Across the listing below, how many lines have the word "where" in them? Provide only the number.
◇ ◇ ◇ ◇ ◇ ◇ ◇
(* ===== verification/Machine.v ===== *)
(** * The machine: CPUs, kernel threads and the abstract scheduler they implement

    A multiprocessor running the kernel threads of its processes, as a
    transition system: every step is one critical section on [ptable.lock], run
    by one CPU from the definitions of Proc.v, with the kernel threads that are
    switched away from kept as continuations.  The abstract scheduler knows
    neither pointers nor locks: it has ten FIFO lists and an assignment of
    processes to CPUs.  The machine refines it. *)
From stdpp Require Import base list gmap strings.
From Stdlib Require Import ZArith Lia.
From S2P Require Import Prelude Mmu Spinlock CpuLocks Proc RunQueue Sched Reprio.

(** ** The concrete machine *)
Abbreviation thread := (kproc → outcome kproc ()).

(** [m_sched]: for a CPU that runs a process, where its [scheduler] goes on;
    [m_kont]: for a process that does not run, where its kernel thread does. *)
Record machine := Machine { m_k : kproc; m_sched : list (option thread); m_kont : gmap nat thread }.

(** CPU [c] is the one that executes. *)
Definition on_cpu (c : nat) (k : kproc) : kproc :=
  with_hw (Hw c (h_cpus (k_hw k)) (h_locks (k_hw k))) k.
Definition cpu_procs (k : kproc) : list (option nat) := c_proc <$> h_cpus (k_hw k).

Definition returned {S A} (o : outcome S A) : option S :=
  match o with Ret _ s => Some s | _ => None end.
Definition blocked {S A} (o : outcome S A) : option (S * (S → outcome S A)) :=
  match o with Block _ s k => Some (s, k) | _ => None end.

Inductive op :=
| OSchedule (c : nat)                    (* a turn of the scheduler loop on an idle CPU *)
| OYield (c : nat)                       (* the process of CPU [c] yields *)
| OSleep (c : nat) (chan lk : Z)         (* ... sleeps on [chan] in a section protected by [lk] *)
| OWakeup (c : nat) (chan : Z)           (* code on CPU [c] wakes up [chan] *)
| OKill (c : nat) (pid : Z)
| OSetPrio (c x : nat) (prio : Z).

(** The process of CPU [c] runs [code] until it is switched away from; the
    scheduler of [c] then finishes its turn. *)
Definition switch_out (c : nat) (code : thread) (m : machine) : option machine :=
  ks ← m_sched m !! c ≫= id;
  x ← cpu_procs (m_k m) !! c ≫= id;
  '(k1, kx) ← blocked (code (on_cpu c (m_k m)));
  k2 ← returned (ks k1);
  Some (Machine k2 (<[c:=None]> (m_sched m)) (<[x:=kx]> (m_kont m))).

Definition section {A} (c : nat) (code : M kproc A) (m : machine) : option machine :=
  k ← returned (code (on_cpu c (m_k m))); Some (Machine k (m_sched m) (m_kont m)).

Definition mexec (o : op) (m : machine) : option machine :=
  match o with
  | OSchedule c =>
      match m_sched m !! c with
      | Some None =>
          match scheduler_round c (on_cpu c (m_k m)) with
          | Ret _ k1 => Some (Machine k1 (m_sched m) (m_kont m))
          | Block _ k1 ks =>
              x ← cpu_procs k1 !! c ≫= id;
              kx ← m_kont m !! x;
              k2 ← returned (kx k1);
              Some (Machine k2 (<[c:=Some ks]> (m_sched m)) (delete x (m_kont m)))
          | _ => None
          end
      | _ => None
      end
  | OYield c => switch_out c yield m
  | OSleep c chan lk => switch_out c (acquire_k lk ;;; sleep chan lk ;;; release_k lk) m
  | OWakeup c chan => section c (wakeup chan) m
  | OKill c pid => section c (kill pid) m
  | OSetPrio c x prio => section c (setNewPrio x prio) m
  end.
◇ ◇ ◇ ◇ ◇ ◇ ◇
# RESPONSE FOR THIS EXERCISE
2